В нижеследующем наблюдении — по всей очевидности, шизофренный процесс, манифестировавший среди явлений недавно перенесенного туберкулезного менингита и как бы их завершающий; началась „вторая“ болезнь предположительно недавно и еще не вызвала заметных и характерных изменений личности. В пользу шизофрении, помимо клинической картины, говорит наследственная отягощенность — такое же заболевание у матери. (Заметим, однако, что и у последней имеет место атипическая шизофрения, „протекающая на эпилептоидном фоне“, сопровождаемая истероподобными и „органическими“ стигмами.)
Набл.12. Женщина 32 лет. Мать страдает шизофренией и описана в набл.4. Отец — научный сотрудник, „спокойный, уравновешенный, целеустремленный“; погиб в войну.
Росла тихой, послушной, исполнительной, все ее хвалили. В школе в присутствии учеников из других классов держалась в тени, отмалчивалась, в знакомом кругу вела себя более уверенно, была общительна и влиятельна. „Близко к сердцу“ принимала дела подруг, интересовалась ими как своими, „никогда не держала на подруг зла“ — ей многое доверяли, она была как „почтовый ящик“ для их признаний. „Не была любительницей нарядов“, одевалась нарочито просто, была „серьезной“ в отношении мальчиков и затем — молодых людей. После школы закончила техникум, работала по специальности. Вышла замуж за рабочего. В течение двух лет жили хорошо, затем он начал пить. Не ругала его, „не устраивала ему сцен“, молча „входила в его положение“.

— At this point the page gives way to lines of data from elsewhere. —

(** One that does not read it, and returns all or nothing. *)
Definition reads_whole (all : list (string * list string)) (m : MM (list sample)) : Prop :=
  ∀ s i, at_reading i s →
    ∃ l s', m s = (inr l, s') ∧ scraped s s' ∧ at_reading i s' ∧ Forall (truthful cfg d c clock) l ∧
      (sample_series <$> l = [] ∨ sample_series <$> l = all) ∧ (World.quiet (m_world s) → sample_series <$> l = all).

Lemma reads_whole_reads all m : reads_whole all m → reads 0 all m.
Proof.
  intros Hm s i Hs _. destruct (Hm s i Hs) as (l & s' & ? & ? & ? & ? & [Hl|Hl] & ?); exists l, s', i;
    split_and!; try done; try lia; rewrite Hl; [apply sublist_nil_l|done].
Qed.

Lemma reads_nil : reads 0 [] (mret []).
Proof. intros s i Hs _. exists [], s, i. split_and!; try done; lia. Qed.

Lemma reads_app k1 k2 all1 all2 m1 m2 :
  reads k1 all1 m1 → reads k2 all2 m2 →
  reads (k1 + k2) (all1 ++ all2) (a ← m1; b ← m2; mret (a ++ b)).
Proof.
  intros H1 H2 s i Hs Hk. destruct (H1 s i Hs ltac:(lia)) as (l1 & s1 & i1 & E1 & S1 & R1 & L1 & T1 & B1 & Q1).
  destruct (H2 s1 i1 R1 ltac:(lia)) as (l2 & s2 & i2 & E2 & S2 & R2 & L2 & T2 & B2 & Q2).
  exists (l1 ++ l2), s2, i2. rewrite (bind_inr _ _ _ _ _ E1), (bind_inr _ _ _ _ _ E2).
  split_and!; [done|by trans s1|apply R2..|lia| | |].
  - by apply Forall_app.
  - rewrite fmap_app. by apply sublist_app.
  - intros Hq. rewrite fmap_app, Q1, Q2; [done| |done]. by apply S1.
Qed.

(** A statement that reads. *)
Lemma reads_query {X} (q : stmt X) (k : X → list sample) all :
  (∃ x, q d = inr (x, d) ∧ Forall (truthful cfg d c clock) (k x) ∧ sample_series <$> k x = all) →
  reads_whole all (lift (r ← try (query q); match r with inl _ => mret [] | inr x => mret (k x) end)).
Proof.
  intros (x & Hq & Ht & Hall) s i (Hd & Hc & Hr).
  assert (Htail : World.quiet (m_world s) → World.quiet (set_faults (tail (w_faults (m_world s))) (m_world s))) by apply quiet_tail.
  pose proof (quiet_head (m_world s)) as Hhead.
  unfold lift, mbind, St_bind, try, query. rewrite Hd.
  destruct (default Fine (head (w_faults (m_world s)))) as [|e|e]; [rewrite Hq| |rewrite Hq]; simpl;
    eexists _, _; (split; [done|]);
    (split; [by split_and!; simpl; rewrite ?Hd|]); (split; [by split_and!|]); split_and!; try done; auto.
  all: intros Hquiet; by specialize (Hhead Hquiet).
Qed.

Lemma reads_whole_ext all m m' : (∀ s, m s = m' s) → reads_whole all m → reads_whole all m'.
Proof. intros Heq Hm s i Hs. rewrite <- Heq. by apply Hm. Qed.

Lemma reads_counts : reads_whole correctness (lift collect_counts).
Proof.
  eapply reads_whole_ext; [|apply (reads_query select_counts
    (λ '(i, p, o), [mkSample indeterminateKeysName [] (Count i); mkSample pendingKeysName [] (Count p);
       mkSample oldestPendingAgeName [] (Seconds (o * 1000))]))].
  { intros s. unfold lift, collect_counts, mbind, St_bind.
    destruct (try _ _) as [[e|[e|[[i p] o]]] w']; reflexivity. }
  eexists. split; [reflexivity|]. split; [|reflexivity].
  rewrite !with_status_count. pose proof (oldest_earliest (k_claimed <$> with_status StatusPending d)) as Hold.
  repeat apply Forall_cons_2; [apply truthful_indeterminate|apply truthful_pending| |by apply Forall_nil].
  destruct (oldest _) as [t|]; cbn [age_us].
  - destruct Hold as [(r & -> & (key & Hr)%with_status_elem)%list_elem_of_fmap Hle].
    apply (truthful_age cfg d c clock key r Hr). intros key' r' Hr'. apply Hle, list_elem_of_fmap.
    exists r'. split; [done|]. apply with_status_elem. eauto.
  - apply truthful_no_age. apply fmap_nil_inv in Hold. apply map_size_empty_iff.
    by rewrite <- with_status_count, Hold.
Qed.

Lemma latest_is_end table us : latestPartitionBound table c = Some us → latest_end table c us.
Proof.
  intros Hus. split; [by apply latest_reached|]. intros p u Hp <- Hu.
  destruct (latest_ge c p u Hp Hu) as (us' & Hus' & Hle). congruence.
Qed.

Видимо, с детства больна туберкулезом. В 25 лет перенесла туберкулезный менингит: были резкие головные боли, „перекосило рот“, при ясном сознании сводило мышцы тела, „тянулась“. В течение года активно лечилась, имела вторую группу инвалидности. После перенесенного сделалась раздражительна, кричала на детей, чего раньше не было; периодически, особенно в плохую погоду, возобновлялись головные боли. Стала пасмурна, часто — чем-то удручена, ложилась, приходя с работы. На фоне почти постоянно пониженного настроения появились состояния с отчетливой и беспричинной тоской: „нападала меланхолия“. Почувствовала безразличие к мужу и теперь после очередного алкогольного эксцесса ушла от него с детьми. Хозяйство целиком легло на душевнобольную мать, которая вела его по своему усмотрению.